=== Records provided ===

(* ===== verification/Container.v ===== *)
(** * container.hpp / container_contract.hpp: the service container

    A factory is a C++ closure over the container; here it is a program ([Prog]) of the
    calls the container's API offers to one: resolve a type, enter a building context,
    construct an object.  Types are keys; a [std::any] holding a shared_ptr is the key
    it was stored under and the identity of the object.  Resolution recurses through
    the factories, so [make_erased] takes fuel and returns [None] when it runs out,
    which models a recursion that has not ended.  The recursive mutex makes each
    operation one atomic step. *)
From S2P Require Import Prelude CppString CppNum.

Definition Key : Type := string.
Record Any : Type := mkAny { any_type : Key; any_ref : nat }.
#[export] Instance Any_eq_dec : EqDecision Any.
Proof. solve_decision. Defined.

Inductive Prog : Type :=
  | Return (v : Any)
  | Fail (e : exn)
  | Resolve (T : Key) (k : Any -> Prog)                   (* c.resolve<T>() *)
  | Within (T : Key) (body : Prog) (k : Any -> Prog)      (* { auto g = c.enter_context(T); body } *)
  | Construct (T : Key) (deps : list nat) (k : Any -> Prog). (* std::make_shared<T>(deps...) *)

(** The closures the container keeps. *)
Inductive Factory : Type :=
  | Transient (p : Prog)
  | Singleton (key : Key) (p : Prog)
  | Scoped (key : Key) (p : Prog)
  | Constant (obj : Any).

Record Container : Type := mkContainer {
  factories_ : gmap Key Factory;
  instances_ : gmap Key Any;
  scoped_ : gmap Key Any;
  contextual_ : gmap Key (gmap Key Factory);
  tags_ : gmap string (list Factory);
  building_ : list Key;
  heap : list (Key * list nat)  (* the objects constructed so far, by identity *)
}.
Definition new_container : Container := mkContainer ∅ ∅ ∅ ∅ ∅ [] [].

Definition set_factories (f : gmap Key Factory) (c : Container) : Container :=
  mkContainer f (instances_ c) (scoped_ c) (contextual_ c) (tags_ c) (building_ c) (heap c).
Definition set_instance (key : Key) (v : Any) (c : Container) : Container :=
  mkContainer (factories_ c) (<[key := v]> (instances_ c)) (scoped_ c) (contextual_ c) (tags_ c)
    (building_ c) (heap c).
Definition set_scoped (key : Key) (v : Any) (c : Container) : Container :=
  mkContainer (factories_ c) (instances_ c) (<[key := v]> (scoped_ c)) (contextual_ c) (tags_ c)
    (building_ c) (heap c).
Definition set_building (b : list Key) (c : Container) : Container :=
  mkContainer (factories_ c) (instances_ c) (scoped_ c) (contextual_ c) (tags_ c) b (heap c).

Definition push_building (t : Key) (c : Container) : Container := set_building (building_ c ++ [t]) c.
(** [pop_back]; the guard makes it a no-op on an empty stack. *)
Definition pop_building (c : Container) : Container := set_building (removelast (building_ c)) c.
Definition alloc (T : Key) (deps : list nat) (c : Container) : Any * Container :=
  (mkAny T (length (heap c)),
   mkContainer (factories_ c) (instances_ c) (scoped_ c) (contextual_ c) (tags_ c) (building_ c)
     (heap c ++ [(T, deps)])).

(** ** Registration *)
Definition bind_erased (key : Key) (p : Prog) (c : Container) : Container :=
  set_factories (<[key := Transient p]> (factories_ c)) c.
Definition singleton_erased (key : Key) (p : Prog) (c : Container) : Container :=
  set_factories (<[key := Singleton key p]> (factories_ c)) c.
Definition scoped_erased (key : Key) (p : Prog) (c : Container) : Container :=
  set_factories (<[key := Scoped key p]> (factories_ c)) c.
Definition instance_erased (key : Key) (obj : Any) (c : Container) : Container :=
  set_factories (<[key := Constant obj]> (factories_ c)) (set_instance key obj c).
Definition bound_erased (key : Key) (c : Container) : bool := bool_decide (is_Some (factories_ c !! key)).
Definition forget_scoped (c : Container) : Container :=
  mkContainer (factories_ c) (instances_ c) ∅ (contextual_ c) (tags_ c) (building_ c) (heap c).
Definition contextual_of (consumer : Key) (c : Container) : gmap Key Factory :=
  match contextual_ c !! consumer with Some m => m | None => ∅ end.
Definition bind_contextual_erased (consumer dep : Key) (p : Prog) (c : Container) : Container :=
  mkContainer (factories_ c) (instances_ c) (scoped_ c)
    (<[consumer := <[dep := Transient p]> (contextual_of consumer c)]> (contextual_ c))
    (tags_ c) (building_ c) (heap c).
Definition tagged_factories (tag : string) (c : Container) : list Factory :=
  match tags_ c !! tag with Some l => l | None => [] end.
Definition tag_erased (tag : string) (p : Prog) (c : Container) : Container :=
  mkContainer (factories_ c) (instances_ c) (scoped_ c) (contextual_ c)
    (<[tag := tagged_factories tag c ++ [Transient p]]> (tags_ c)) (building_ c) (heap c).

(** ** Resolution *)
Definition Outcome (A : Type) : Type := option (res A * Container).
Definition continue {A B} (o : Outcome A) (k : A -> Container -> Outcome B) : Outcome B :=
  match o with
  | None => None
  | Some (Throw e, c) => Some (Throw e, c)
  | Some (Ok a, c) => k a c
  end.
Definition bad_any_cast : exn := StdExn "bad any_cast".
Definition any_cast (T : Key) (v : Any) : res Any :=
  if bool_decide (any_type v = T) then Ok v else Throw bad_any_cast.

Section resolution.
Variable demangle_type : Key -> string.

Definition chain_text (names : list Key) : string :=
  match names with
  | [] => ""
  | k :: ks => demangle_type k +:+ s_concat (map (fun k => " -> " +:+ demangle_type k) ks)
  end.
Definition unresolved (key : Key) (c : Container) : exn :=
  StdExn ("No binding registered for [" +:+ demangle_type key +:+ "]" +:+
    (if bool_decide (building_ c = []) then ""
     else " while building [" +:+ chain_text (building_ c) +:+ "]")).

Section run.
Variable mk : Key -> Container -> Outcome Any.

Definition resolve_with (T : Key) (c : Container) : Outcome Any :=
  continue (mk T c) (fun v c => Some (any_cast T v, c)).

Fixpoint exec (p : Prog) (c : Container) : Outcome Any :=
  match p with
  | Return v => Some (Ok v, c)
  | Fail e => Some (Throw e, c)
  | Resolve T k => continue (resolve_with T c) (fun v c => exec (k v) c)
  | Within T body k =>
      match exec body (push_building T c) with
      | None => None
      | Some (r, c) => continue (Some (r, pop_building c)) (fun v c => exec (k v) c)
      end
  | Construct T deps k => let (v, c) := alloc T deps c in exec (k v) c
  end.

Definition call (f : Factory) (c : Container) : Outcome Any :=
  match f with
  | Transient p => exec p c
  | Singleton key p =>
      match instances_ c !! key with
      | Some v => Some (Ok v, c)
      | None => continue (exec p c) (fun made c => Some (Ok made, set_instance key made c))
      end
  | Scoped key p =>
      match scoped_ c !! key with
      | Some v => Some (Ok v, c)
      | None => continue (exec p c) (fun made c => Some (Ok made, set_scoped key made c))
      end
  | Constant obj => Some (Ok obj, c)
  end.
End run.

(** The factory a request for [key] runs: the contextual one of the type being built
    if there is one, else the global one. *)
Definition factory_for (key : Key) (c : Container) : option Factory :=
  match last (building_ c) with
  | Some consumer =>
      match contextual_of consumer c !! key with
      | Some f => Some f
      | None => factories_ c !! key
      end
  | None => factories_ c !! key
  end.
Fixpoint make_erased (fuel : nat) (key : Key) (c : Container) : Outcome Any :=
  match fuel with
  | O => None
  | S fuel =>
      match factory_for key c with
      | None => Some (Throw (unresolved key c), c)
      | Some f => call (make_erased fuel) f c
      end
  end.
Definition resolve (fuel : nat) : Key -> Container -> Outcome Any := resolve_with (make_erased fuel).

Fixpoint tagged_loop (fuel : nat) (l : list Factory) (c : Container) : Outcome (list Any) :=
  match l with
  | [] => Some (Ok [], c)
  | f :: l => continue (call (make_erased fuel) f c) (fun v c =>
                continue (tagged_loop fuel l c) (fun vs c => Some (Ok (v :: vs), c)))
  end.
Definition tagged_erased (fuel : nat) (tag : string) (c : Container) : Outcome (list Any) :=
  tagged_loop fuel (tagged_factories tag c) c.
End resolution.

(** ** The template layer *)
(** [std::make_shared<T>(c.resolve<Deps>()...)]: [deps] in the order the compiler
    evaluates the arguments. *)
Fixpoint resolve_all (deps : list Key) (acc : list nat) (k : list nat -> Prog) : Prog :=
  match deps with
  | [] => k acc
  | d :: deps => Resolve d (fun v => resolve_all deps (acc ++ [any_ref v]) k)
  end.
Definition auto_prog (T : Key) (deps : list Key) : Prog :=
  Within T (resolve_all deps [] (fun refs => Construct T refs Return)) Return.
(** A factory of type [std::function<std::shared_ptr<T>(ContainerContract&)>] is a program
    that yields a [T] (ContainerTypes.yields); wrapping it in a [std::any] keeps it. *)
Definition bind (T : Key) (factory : Prog) : Container -> Container := bind_erased T factory.
Definition singleton (T : Key) (factory : Prog) : Container -> Container := singleton_erased T factory.
Definition scoped (T : Key) (factory : Prog) : Container -> Container := scoped_erased T factory.
Definition instance (T : Key) (obj : nat) : Container -> Container := instance_erased T (mkAny T obj).
Definition bound (T : Key) (c : Container) : bool := bound_erased T c.
Definition bind_auto (T : Key) (deps : list Key) : Container -> Container := bind T (auto_prog T deps).
Definition singleton_auto (T : Key) (deps : list Key) : Container -> Container :=
  singleton T (auto_prog T deps).
Definition scoped_auto (T : Key) (deps : list Key) : Container -> Container := scoped T (auto_prog T deps).
(** [std::static_pointer_cast<Base>(c.resolve<Impl>())]. *)
Definition cast_prog (base impl : Key) : Prog := Resolve impl (fun v => Return (mkAny base (any_ref v))).
Definition give (consumer dep impl : Key) : Container -> Container :=
  bind_contextual_erased consumer dep (cast_prog dep impl).
Definition tag (base : Key) (impls : list Key) (name : string) (c : Container) : Container :=
  fold_left (fun c impl => tag_erased name (cast_prog base impl) c) impls c.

=== What to do ===
Print the records verbatim, stopping after the "building_ : list Key;" line.

=== Answer ===
(* ===== verification/Container.v ===== *)
(** * container.hpp / container_contract.hpp: the service container

    A factory is a C++ closure over the container; here it is a program ([Prog]) of the
    calls the container's API offers to one: resolve a type, enter a building context,
    construct an object.  Types are keys; a [std::any] holding a shared_ptr is the key
    it was stored under and the identity of the object.  Resolution recurses through
    the factories, so [make_erased] takes fuel and returns [None] when it runs out,
    which models a recursion that has not ended.  The recursive mutex makes each
    operation one atomic step. *)
From S2P Require Import Prelude CppString CppNum.

Definition Key : Type := string.
Record Any : Type := mkAny { any_type : Key; any_ref : nat }.
#[export] Instance Any_eq_dec : EqDecision Any.
Proof. solve_decision. Defined.

Inductive Prog : Type :=
  | Return (v : Any)
  | Fail (e : exn)
  | Resolve (T : Key) (k : Any -> Prog)                   (* c.resolve<T>() *)
  | Within (T : Key) (body : Prog) (k : Any -> Prog)      (* { auto g = c.enter_context(T); body } *)
  | Construct (T : Key) (deps : list nat) (k : Any -> Prog). (* std::make_shared<T>(deps...) *)

(** The closures the container keeps. *)
Inductive Factory : Type :=
  | Transient (p : Prog)
  | Singleton (key : Key) (p : Prog)
  | Scoped (key : Key) (p : Prog)
  | Constant (obj : Any).

Record Container : Type := mkContainer {
  factories_ : gmap Key Factory;
  instances_ : gmap Key Any;
  scoped_ : gmap Key Any;
  contextual_ : gmap Key (gmap Key Factory);
  tags_ : gmap string (list Factory);
  building_ : list Key;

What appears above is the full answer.